▶ **AIM OF THE EXERCISE**
Search the records below for the word "query" and show every line where it occurs.

▶ **RECORDS**
(** No request to [getEventById] is answered 404: the status is 200, 405 or
    500. *)
Lemma getEventById_status :
  forall (S : Type) (P : Platform S) (w w' : World S) (req : Request)
         (resp : Response),
    getEventById P req w = (Ok resp, w') ->
    status resp = 200 \/ status resp = 405 \/ status resp = 500.
Proof.
  intros S P w w' req resp. unfold_handler.
  destruct (negb _).
  - intros H. injection H as <- _. auto.
  - destruct (collection_doc _) as [ref | e].
    + cbn [backend trace logs]. destruct (remote_get P ref _) as [[o | e] s1];
        intros H; injection H as <- _; auto.
    + intros H. injection H as <- _. auto.
Qed.

(** On the reference backend the store reports a missing document exactly
    when no document is stored at the path. *)
Lemma Firestore_get_missing :
  forall (parse : string -> JsDate) (s : Firestore.State) (ref : DocRef),
    Firestore.find_doc (ref_path ref) (Firestore.docs s) = None ->
    remote_get (Firestore.platform parse) ref s = (Ok None, Firestore.tick s).
Proof.
  intros parse s ref H. cbn [remote_get Firestore.platform].
  unfold Firestore.get. rewrite H. reflexivity.
Qed.

(** ** deleteEvent *)

Lemma remove_doc_missing :
  forall (p : Path) (l : list (Path * Obj)),
    Firestore.find_doc p l = None -> Firestore.remove_doc p l = l.
Proof.
  intros p l. unfold Firestore.find_doc, Firestore.remove_doc.
  induction l as [ | d l IH]; cbn [find filter]; [reflexivity | ].
  destruct (Path_eqb (fst d) p); cbn [negb]; [discriminate | ].
  intros H. rewrite (IH H). reflexivity.
Qed.

Lemma find_doc_removed :
  forall (p : Path) (l : list (Path * Obj)),
    Firestore.find_doc p (Firestore.remove_doc p l) = None.
Proof.
  intros p l. unfold Firestore.find_doc, Firestore.remove_doc.
  induction l as [ | d l IH]; cbn [find filter]; [reflexivity | ].
  destruct (Path_eqb (fst d) p) eqn:Hd; cbn [negb]; [exact IH | ].
  cbn [find]. rewrite Hd. exact IH.
Qed.

(** Whatever the backend, a [deleteEvent] whose [delete] resolves is
    answered 200; the handler reads nothing beforehand. *)
Lemma deleteEvent_deleted :
  forall (S : Type) (P : Platform S) (s s' : S) (req : Request) (ref : DocRef),
    collection_doc (get_prop (query req) "id") = Ok ref ->
    remote_delete P ref s = (Ok tt, s') ->
    deleteEvent P req (fresh s) =
      (Ok {| status := 200;
             payload := success_envelope
                          (JObj [("message", JStr "Event deleted")])
                          (Date_now P s) |},
       {| backend := s';
          trace := [CallDoc (get_prop (query req) "id"); CallDelete ref];
          logs := [] |}).
Proof.
  intros S P s s' req ref Href Hdel.
  unfold_handler. rewrite Href. cbn [backend trace logs app].
  rewrite Hdel. reflexivity.
Qed.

▶ **WRITTEN ANSWER**
    collection_doc (get_prop (query req) "id") = Ok ref ->
          trace := [CallDoc (get_prop (query req) "id"); CallDelete ref];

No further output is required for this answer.